§ Data extracts
══════

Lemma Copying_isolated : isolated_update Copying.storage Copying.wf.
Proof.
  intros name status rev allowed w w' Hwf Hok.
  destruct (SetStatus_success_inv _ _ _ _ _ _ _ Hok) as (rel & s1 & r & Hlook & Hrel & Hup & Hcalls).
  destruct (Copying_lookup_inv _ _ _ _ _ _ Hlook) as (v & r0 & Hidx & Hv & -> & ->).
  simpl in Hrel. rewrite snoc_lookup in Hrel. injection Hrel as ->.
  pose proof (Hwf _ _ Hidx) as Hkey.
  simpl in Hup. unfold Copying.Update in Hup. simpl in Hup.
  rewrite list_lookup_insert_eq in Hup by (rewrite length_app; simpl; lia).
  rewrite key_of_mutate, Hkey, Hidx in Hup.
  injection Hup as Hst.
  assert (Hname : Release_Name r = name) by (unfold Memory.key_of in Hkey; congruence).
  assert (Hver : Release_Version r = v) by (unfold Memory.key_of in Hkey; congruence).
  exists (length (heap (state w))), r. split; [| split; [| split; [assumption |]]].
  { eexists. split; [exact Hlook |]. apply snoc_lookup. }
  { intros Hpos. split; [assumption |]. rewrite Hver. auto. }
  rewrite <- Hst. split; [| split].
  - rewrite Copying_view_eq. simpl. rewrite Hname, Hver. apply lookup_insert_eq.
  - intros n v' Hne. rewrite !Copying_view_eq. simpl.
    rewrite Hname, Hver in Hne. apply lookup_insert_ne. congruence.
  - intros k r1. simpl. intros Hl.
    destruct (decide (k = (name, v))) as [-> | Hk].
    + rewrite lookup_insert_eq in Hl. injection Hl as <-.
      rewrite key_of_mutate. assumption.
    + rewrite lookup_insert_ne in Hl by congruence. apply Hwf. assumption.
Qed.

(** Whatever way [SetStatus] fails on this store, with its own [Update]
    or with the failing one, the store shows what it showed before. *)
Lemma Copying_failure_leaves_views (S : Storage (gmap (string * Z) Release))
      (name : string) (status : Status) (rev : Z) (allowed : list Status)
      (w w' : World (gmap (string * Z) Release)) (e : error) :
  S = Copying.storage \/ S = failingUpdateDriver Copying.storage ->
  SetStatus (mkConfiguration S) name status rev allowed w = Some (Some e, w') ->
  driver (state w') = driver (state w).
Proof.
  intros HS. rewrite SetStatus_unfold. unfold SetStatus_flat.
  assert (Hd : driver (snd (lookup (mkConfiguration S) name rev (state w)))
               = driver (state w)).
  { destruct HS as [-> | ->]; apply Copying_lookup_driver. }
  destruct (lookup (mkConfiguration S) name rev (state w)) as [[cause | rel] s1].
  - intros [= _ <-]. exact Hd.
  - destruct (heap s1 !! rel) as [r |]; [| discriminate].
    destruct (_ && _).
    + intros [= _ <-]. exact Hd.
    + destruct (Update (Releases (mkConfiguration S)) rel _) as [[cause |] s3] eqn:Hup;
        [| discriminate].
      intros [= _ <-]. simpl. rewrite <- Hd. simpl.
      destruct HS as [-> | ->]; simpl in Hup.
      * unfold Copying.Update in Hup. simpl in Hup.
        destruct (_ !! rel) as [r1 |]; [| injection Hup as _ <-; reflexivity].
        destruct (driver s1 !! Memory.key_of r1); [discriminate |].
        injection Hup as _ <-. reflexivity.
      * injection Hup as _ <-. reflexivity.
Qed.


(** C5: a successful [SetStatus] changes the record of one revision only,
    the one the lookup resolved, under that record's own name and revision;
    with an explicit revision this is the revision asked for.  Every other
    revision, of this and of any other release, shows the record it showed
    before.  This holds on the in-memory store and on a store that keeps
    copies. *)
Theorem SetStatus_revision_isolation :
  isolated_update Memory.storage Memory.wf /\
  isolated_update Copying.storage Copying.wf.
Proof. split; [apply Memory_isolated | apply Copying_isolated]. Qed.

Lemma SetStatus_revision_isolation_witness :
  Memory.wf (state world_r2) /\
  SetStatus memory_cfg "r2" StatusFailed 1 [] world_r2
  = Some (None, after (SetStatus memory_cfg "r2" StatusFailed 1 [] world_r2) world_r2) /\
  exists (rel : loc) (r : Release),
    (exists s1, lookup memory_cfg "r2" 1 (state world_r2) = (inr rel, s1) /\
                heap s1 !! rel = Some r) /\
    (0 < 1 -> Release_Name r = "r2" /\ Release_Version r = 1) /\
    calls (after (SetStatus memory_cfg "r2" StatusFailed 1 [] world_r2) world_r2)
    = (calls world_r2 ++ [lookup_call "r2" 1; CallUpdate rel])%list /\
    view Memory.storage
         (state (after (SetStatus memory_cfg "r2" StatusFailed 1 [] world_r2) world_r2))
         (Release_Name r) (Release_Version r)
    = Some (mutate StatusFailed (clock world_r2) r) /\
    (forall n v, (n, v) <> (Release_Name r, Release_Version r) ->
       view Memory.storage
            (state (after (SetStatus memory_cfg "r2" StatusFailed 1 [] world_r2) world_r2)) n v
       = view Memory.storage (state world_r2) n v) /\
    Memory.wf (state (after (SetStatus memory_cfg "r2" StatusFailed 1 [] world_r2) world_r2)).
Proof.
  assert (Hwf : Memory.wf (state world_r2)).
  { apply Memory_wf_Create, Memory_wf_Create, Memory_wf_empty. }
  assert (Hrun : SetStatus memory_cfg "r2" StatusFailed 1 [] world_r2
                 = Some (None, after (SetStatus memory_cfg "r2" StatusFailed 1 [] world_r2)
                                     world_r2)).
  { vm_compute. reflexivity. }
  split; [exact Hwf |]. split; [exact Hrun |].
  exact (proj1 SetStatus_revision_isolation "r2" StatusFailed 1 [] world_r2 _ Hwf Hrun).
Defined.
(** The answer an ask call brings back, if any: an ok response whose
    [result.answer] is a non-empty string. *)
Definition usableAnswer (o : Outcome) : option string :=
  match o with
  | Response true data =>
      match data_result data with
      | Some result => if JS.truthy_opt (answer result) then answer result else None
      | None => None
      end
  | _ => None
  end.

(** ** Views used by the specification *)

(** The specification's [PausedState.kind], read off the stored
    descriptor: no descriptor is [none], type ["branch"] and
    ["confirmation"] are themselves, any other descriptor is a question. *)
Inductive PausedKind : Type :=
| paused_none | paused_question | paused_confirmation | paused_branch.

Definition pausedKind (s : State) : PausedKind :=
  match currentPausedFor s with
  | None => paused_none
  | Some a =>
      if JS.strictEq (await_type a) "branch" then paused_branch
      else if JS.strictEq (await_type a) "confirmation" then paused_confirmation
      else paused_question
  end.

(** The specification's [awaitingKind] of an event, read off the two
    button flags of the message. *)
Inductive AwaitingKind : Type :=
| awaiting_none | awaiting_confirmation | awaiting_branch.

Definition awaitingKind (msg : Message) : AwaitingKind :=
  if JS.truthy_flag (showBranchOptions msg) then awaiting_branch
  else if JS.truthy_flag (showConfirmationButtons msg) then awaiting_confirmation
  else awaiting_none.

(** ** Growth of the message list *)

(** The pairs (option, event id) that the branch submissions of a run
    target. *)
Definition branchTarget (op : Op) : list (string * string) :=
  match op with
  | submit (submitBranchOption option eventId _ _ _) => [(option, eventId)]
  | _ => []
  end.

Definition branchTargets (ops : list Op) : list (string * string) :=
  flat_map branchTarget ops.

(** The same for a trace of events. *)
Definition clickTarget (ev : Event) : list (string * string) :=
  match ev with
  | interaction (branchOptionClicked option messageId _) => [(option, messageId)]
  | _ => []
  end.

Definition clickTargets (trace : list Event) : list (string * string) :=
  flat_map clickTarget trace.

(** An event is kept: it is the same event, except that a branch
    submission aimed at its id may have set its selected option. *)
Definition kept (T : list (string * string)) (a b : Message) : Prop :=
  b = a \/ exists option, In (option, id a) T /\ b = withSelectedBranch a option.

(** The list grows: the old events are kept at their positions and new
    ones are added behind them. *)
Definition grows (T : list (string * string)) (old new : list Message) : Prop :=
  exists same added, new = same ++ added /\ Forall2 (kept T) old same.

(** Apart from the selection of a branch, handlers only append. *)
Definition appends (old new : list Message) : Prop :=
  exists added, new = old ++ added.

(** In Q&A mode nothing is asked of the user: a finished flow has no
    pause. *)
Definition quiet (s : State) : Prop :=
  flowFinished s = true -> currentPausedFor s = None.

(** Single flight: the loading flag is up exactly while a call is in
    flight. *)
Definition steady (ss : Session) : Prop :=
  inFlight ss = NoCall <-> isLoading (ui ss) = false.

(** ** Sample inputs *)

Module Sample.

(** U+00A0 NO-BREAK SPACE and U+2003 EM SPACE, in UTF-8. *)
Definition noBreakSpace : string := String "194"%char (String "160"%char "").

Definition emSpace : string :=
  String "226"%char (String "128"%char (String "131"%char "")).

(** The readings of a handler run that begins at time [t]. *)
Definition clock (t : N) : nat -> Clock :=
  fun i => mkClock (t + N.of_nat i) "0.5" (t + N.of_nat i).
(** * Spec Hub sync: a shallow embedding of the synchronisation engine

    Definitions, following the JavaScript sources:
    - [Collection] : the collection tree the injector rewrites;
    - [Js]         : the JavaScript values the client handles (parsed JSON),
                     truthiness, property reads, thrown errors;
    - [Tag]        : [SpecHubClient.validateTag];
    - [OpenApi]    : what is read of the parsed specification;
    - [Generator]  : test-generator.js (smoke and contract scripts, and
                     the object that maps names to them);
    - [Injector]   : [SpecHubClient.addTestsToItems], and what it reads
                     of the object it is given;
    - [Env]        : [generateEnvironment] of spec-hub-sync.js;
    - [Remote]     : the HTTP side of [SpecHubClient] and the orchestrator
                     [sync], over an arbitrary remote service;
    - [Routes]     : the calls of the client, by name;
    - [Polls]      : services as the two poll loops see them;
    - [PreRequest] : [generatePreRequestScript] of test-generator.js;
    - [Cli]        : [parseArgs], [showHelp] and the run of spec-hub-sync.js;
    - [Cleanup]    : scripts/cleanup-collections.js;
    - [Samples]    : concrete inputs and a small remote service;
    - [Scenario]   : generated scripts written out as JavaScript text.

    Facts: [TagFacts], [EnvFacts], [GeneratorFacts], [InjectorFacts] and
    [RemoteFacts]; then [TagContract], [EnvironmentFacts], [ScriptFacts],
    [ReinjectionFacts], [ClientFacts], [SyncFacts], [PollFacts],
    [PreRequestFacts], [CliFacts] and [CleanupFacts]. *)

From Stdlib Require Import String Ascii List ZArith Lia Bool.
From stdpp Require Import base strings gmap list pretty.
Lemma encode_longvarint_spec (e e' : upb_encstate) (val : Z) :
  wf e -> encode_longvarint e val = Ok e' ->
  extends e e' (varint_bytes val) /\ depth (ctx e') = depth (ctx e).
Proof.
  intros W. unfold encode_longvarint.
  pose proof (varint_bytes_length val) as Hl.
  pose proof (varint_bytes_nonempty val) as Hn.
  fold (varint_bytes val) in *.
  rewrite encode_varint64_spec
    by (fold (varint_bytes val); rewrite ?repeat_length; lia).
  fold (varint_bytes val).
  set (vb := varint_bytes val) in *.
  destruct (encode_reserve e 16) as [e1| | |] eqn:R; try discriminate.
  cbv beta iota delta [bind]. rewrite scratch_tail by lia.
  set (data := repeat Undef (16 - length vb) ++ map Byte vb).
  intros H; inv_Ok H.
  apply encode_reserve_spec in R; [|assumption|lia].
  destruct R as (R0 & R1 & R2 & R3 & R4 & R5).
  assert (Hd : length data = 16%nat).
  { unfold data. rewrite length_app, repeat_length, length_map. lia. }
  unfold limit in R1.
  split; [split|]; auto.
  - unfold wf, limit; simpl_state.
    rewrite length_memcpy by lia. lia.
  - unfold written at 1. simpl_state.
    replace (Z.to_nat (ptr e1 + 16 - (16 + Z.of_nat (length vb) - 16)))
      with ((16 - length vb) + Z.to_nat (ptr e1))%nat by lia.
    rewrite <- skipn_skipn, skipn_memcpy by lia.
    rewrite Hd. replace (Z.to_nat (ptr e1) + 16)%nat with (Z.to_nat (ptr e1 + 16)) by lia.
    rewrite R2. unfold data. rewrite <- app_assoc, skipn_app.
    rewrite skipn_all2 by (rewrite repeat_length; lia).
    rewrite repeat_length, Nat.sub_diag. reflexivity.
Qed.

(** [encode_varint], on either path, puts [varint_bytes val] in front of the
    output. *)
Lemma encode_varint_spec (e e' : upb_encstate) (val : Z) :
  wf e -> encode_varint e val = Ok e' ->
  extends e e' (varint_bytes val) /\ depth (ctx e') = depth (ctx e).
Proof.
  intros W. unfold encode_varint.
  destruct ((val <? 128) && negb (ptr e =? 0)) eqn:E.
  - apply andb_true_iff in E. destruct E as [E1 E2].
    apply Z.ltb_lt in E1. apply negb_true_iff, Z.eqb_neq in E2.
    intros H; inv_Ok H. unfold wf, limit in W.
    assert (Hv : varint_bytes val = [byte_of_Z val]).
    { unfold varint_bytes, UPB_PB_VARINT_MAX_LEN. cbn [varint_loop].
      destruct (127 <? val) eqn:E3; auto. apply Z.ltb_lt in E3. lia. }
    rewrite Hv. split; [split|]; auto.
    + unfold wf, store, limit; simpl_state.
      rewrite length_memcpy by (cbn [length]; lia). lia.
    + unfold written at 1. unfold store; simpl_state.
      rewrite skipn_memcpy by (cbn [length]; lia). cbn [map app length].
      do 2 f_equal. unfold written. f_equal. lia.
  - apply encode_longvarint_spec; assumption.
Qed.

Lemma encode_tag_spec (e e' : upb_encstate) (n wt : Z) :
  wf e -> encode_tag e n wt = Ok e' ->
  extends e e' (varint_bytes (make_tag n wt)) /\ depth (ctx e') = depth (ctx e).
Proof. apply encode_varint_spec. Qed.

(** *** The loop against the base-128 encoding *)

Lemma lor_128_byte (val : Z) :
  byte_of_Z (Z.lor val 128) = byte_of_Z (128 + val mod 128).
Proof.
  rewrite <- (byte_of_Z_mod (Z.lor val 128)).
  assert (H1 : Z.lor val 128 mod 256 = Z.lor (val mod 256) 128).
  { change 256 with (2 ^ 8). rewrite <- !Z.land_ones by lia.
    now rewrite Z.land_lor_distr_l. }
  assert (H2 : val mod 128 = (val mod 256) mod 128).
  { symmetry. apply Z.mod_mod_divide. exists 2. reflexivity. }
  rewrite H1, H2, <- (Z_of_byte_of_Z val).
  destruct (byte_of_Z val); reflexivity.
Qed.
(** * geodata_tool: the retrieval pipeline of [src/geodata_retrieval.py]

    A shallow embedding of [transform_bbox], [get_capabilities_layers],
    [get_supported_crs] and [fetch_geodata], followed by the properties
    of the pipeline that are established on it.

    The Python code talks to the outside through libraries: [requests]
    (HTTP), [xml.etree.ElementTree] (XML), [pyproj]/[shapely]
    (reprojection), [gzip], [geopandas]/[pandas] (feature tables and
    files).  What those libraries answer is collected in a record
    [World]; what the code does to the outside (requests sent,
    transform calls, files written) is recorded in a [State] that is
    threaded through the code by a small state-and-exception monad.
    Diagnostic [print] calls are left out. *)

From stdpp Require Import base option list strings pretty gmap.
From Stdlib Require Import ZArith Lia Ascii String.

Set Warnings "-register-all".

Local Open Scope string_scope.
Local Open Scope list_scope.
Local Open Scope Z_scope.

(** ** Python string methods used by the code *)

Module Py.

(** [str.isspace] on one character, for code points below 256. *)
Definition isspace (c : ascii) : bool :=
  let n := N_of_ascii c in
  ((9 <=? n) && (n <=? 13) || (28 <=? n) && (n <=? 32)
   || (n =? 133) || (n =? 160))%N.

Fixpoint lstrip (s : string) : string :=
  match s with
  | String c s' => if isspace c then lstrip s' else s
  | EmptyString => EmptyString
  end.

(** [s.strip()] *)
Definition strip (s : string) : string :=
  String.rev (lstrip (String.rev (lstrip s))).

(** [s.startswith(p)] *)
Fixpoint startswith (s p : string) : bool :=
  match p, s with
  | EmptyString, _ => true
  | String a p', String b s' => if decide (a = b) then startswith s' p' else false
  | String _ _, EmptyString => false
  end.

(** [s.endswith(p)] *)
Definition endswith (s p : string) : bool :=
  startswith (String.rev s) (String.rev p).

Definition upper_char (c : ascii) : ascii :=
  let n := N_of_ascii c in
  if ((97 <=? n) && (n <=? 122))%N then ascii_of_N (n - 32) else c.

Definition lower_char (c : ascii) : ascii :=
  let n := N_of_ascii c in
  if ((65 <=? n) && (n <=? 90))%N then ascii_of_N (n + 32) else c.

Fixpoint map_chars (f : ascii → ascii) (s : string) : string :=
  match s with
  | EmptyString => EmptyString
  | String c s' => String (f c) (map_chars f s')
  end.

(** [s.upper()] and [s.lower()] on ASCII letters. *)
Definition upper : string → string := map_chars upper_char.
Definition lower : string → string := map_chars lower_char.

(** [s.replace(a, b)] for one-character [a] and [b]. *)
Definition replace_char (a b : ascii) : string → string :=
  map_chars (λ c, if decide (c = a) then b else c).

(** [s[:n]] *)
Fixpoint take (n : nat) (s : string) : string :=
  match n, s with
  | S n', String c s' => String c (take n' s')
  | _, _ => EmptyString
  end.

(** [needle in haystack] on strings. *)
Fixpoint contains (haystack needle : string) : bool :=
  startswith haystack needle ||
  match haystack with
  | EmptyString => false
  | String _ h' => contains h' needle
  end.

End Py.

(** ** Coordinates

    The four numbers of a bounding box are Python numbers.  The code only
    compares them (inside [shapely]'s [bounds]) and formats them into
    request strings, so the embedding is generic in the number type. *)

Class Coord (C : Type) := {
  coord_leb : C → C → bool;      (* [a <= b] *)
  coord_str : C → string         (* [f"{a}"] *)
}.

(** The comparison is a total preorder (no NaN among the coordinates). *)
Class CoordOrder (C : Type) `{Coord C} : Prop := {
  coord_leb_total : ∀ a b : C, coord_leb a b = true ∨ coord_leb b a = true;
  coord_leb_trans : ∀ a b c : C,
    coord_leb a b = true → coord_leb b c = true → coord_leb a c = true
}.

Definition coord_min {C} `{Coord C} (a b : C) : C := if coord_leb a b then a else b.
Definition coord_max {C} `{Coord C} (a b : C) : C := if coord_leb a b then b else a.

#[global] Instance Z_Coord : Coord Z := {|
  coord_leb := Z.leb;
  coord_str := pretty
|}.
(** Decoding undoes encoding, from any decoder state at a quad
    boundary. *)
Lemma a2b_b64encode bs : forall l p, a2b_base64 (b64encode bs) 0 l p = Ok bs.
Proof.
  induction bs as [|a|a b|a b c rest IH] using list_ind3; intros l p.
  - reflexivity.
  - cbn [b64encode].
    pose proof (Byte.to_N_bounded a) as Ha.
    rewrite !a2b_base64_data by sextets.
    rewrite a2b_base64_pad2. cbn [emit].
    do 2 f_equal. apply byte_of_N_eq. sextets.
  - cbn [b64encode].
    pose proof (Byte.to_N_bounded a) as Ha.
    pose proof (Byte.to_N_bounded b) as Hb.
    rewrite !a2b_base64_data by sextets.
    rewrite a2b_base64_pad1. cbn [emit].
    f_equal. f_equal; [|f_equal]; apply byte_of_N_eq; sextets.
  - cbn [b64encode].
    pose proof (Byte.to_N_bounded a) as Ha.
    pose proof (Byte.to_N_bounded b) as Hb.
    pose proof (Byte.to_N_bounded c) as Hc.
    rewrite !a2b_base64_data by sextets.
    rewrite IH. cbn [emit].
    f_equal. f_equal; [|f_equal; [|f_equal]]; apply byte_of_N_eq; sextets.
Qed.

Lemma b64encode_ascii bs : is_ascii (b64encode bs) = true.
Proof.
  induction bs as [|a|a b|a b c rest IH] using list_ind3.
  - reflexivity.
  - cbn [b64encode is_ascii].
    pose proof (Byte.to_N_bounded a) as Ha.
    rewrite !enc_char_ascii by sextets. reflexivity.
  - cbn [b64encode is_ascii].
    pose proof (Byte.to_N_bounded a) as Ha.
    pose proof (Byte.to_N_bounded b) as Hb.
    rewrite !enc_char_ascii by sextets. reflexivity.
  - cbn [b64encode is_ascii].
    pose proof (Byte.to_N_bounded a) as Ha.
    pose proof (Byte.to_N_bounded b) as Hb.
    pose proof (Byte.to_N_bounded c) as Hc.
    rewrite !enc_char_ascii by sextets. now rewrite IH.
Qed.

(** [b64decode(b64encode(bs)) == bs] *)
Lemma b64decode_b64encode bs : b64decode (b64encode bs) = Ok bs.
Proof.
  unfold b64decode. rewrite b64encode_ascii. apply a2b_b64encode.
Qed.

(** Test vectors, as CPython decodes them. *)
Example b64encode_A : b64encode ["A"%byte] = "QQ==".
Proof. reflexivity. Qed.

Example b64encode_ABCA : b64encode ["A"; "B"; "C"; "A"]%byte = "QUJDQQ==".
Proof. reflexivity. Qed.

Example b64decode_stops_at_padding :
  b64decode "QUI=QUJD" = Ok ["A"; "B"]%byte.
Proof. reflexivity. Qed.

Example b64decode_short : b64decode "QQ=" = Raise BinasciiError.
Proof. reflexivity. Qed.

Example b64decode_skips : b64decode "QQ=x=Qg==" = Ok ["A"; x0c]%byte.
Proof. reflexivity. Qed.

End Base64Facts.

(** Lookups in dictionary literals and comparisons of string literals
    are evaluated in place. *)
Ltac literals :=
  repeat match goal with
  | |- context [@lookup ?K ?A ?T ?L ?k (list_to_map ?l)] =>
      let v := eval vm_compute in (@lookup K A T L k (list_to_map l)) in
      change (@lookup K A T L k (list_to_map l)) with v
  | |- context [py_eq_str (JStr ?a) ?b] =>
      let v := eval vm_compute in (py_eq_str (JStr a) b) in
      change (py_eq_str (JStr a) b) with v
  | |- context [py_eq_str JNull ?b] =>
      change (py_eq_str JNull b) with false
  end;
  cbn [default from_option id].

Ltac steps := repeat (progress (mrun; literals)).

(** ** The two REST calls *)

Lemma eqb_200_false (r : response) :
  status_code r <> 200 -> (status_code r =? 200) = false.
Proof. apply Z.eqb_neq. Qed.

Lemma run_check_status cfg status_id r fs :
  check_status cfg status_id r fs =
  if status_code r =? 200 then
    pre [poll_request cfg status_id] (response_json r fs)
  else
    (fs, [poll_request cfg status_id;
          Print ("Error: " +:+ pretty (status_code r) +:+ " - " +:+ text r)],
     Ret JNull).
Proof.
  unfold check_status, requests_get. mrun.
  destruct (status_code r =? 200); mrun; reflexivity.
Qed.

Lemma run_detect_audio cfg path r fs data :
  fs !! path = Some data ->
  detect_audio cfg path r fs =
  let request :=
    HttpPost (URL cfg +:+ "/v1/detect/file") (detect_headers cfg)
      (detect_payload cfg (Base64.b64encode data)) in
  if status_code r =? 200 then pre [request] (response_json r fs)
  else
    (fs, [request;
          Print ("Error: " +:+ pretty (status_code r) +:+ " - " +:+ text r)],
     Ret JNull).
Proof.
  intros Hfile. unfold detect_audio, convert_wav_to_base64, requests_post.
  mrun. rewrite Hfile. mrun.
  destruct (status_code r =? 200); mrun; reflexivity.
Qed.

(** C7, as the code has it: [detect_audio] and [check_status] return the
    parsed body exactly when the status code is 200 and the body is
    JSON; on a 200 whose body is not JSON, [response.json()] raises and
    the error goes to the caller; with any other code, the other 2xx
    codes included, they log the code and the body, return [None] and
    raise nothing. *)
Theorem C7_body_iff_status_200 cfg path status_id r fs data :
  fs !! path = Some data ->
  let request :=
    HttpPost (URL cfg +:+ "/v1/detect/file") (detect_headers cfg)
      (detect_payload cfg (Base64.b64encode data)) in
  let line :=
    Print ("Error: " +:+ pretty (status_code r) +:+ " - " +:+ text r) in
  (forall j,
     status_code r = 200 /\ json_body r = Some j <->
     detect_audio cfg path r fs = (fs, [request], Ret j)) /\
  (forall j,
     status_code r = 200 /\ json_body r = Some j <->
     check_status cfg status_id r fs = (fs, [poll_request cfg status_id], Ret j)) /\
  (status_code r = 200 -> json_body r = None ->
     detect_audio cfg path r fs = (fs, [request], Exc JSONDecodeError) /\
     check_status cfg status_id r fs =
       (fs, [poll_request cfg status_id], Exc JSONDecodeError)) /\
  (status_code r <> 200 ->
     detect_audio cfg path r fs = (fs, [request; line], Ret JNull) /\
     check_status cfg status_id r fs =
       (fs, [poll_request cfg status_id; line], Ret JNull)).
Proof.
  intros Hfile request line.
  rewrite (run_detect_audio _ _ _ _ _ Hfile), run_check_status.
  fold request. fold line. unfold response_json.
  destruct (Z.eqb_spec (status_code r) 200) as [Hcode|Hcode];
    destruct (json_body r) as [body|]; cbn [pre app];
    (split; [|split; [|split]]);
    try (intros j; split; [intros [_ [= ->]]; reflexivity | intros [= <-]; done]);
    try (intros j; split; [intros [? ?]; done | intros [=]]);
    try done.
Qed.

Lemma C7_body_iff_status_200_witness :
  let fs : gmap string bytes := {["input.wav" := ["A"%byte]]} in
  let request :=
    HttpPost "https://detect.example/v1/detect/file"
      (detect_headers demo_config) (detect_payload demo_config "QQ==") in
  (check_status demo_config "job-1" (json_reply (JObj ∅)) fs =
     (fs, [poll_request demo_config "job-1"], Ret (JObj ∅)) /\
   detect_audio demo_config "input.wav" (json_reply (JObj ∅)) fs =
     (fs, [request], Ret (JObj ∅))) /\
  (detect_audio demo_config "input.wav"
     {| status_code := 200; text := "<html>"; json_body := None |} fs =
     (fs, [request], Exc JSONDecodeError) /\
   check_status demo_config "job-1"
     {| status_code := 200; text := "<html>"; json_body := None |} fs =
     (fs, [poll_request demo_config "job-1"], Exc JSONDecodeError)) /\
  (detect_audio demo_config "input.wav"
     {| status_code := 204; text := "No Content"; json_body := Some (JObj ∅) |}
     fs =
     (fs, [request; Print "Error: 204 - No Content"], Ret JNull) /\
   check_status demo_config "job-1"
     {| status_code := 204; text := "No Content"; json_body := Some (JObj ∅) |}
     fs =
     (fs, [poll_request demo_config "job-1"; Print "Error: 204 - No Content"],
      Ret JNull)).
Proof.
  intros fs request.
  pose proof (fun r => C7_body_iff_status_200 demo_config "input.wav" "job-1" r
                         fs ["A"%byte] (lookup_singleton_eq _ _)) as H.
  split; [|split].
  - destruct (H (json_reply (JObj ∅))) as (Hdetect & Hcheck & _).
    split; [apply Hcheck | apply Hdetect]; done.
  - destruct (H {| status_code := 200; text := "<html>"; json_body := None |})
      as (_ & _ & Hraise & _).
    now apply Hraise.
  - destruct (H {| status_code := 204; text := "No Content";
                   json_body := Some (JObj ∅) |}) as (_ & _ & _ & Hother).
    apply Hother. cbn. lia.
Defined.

══════

§ Try it
Starting at the first line of the records above, please copy every line exactly through the line containing "simpl in Hrel.", and stop there.

§ Completed exercise
Lemma Copying_isolated : isolated_update Copying.storage Copying.wf.
Proof.
  intros name status rev allowed w w' Hwf Hok.
  destruct (SetStatus_success_inv _ _ _ _ _ _ _ Hok) as (rel & s1 & r & Hlook & Hrel & Hup & Hcalls).
  destruct (Copying_lookup_inv _ _ _ _ _ _ Hlook) as (v & r0 & Hidx & Hv & -> & ->).
  simpl in Hrel. rewrite snoc_lookup in Hrel. injection Hrel as ->.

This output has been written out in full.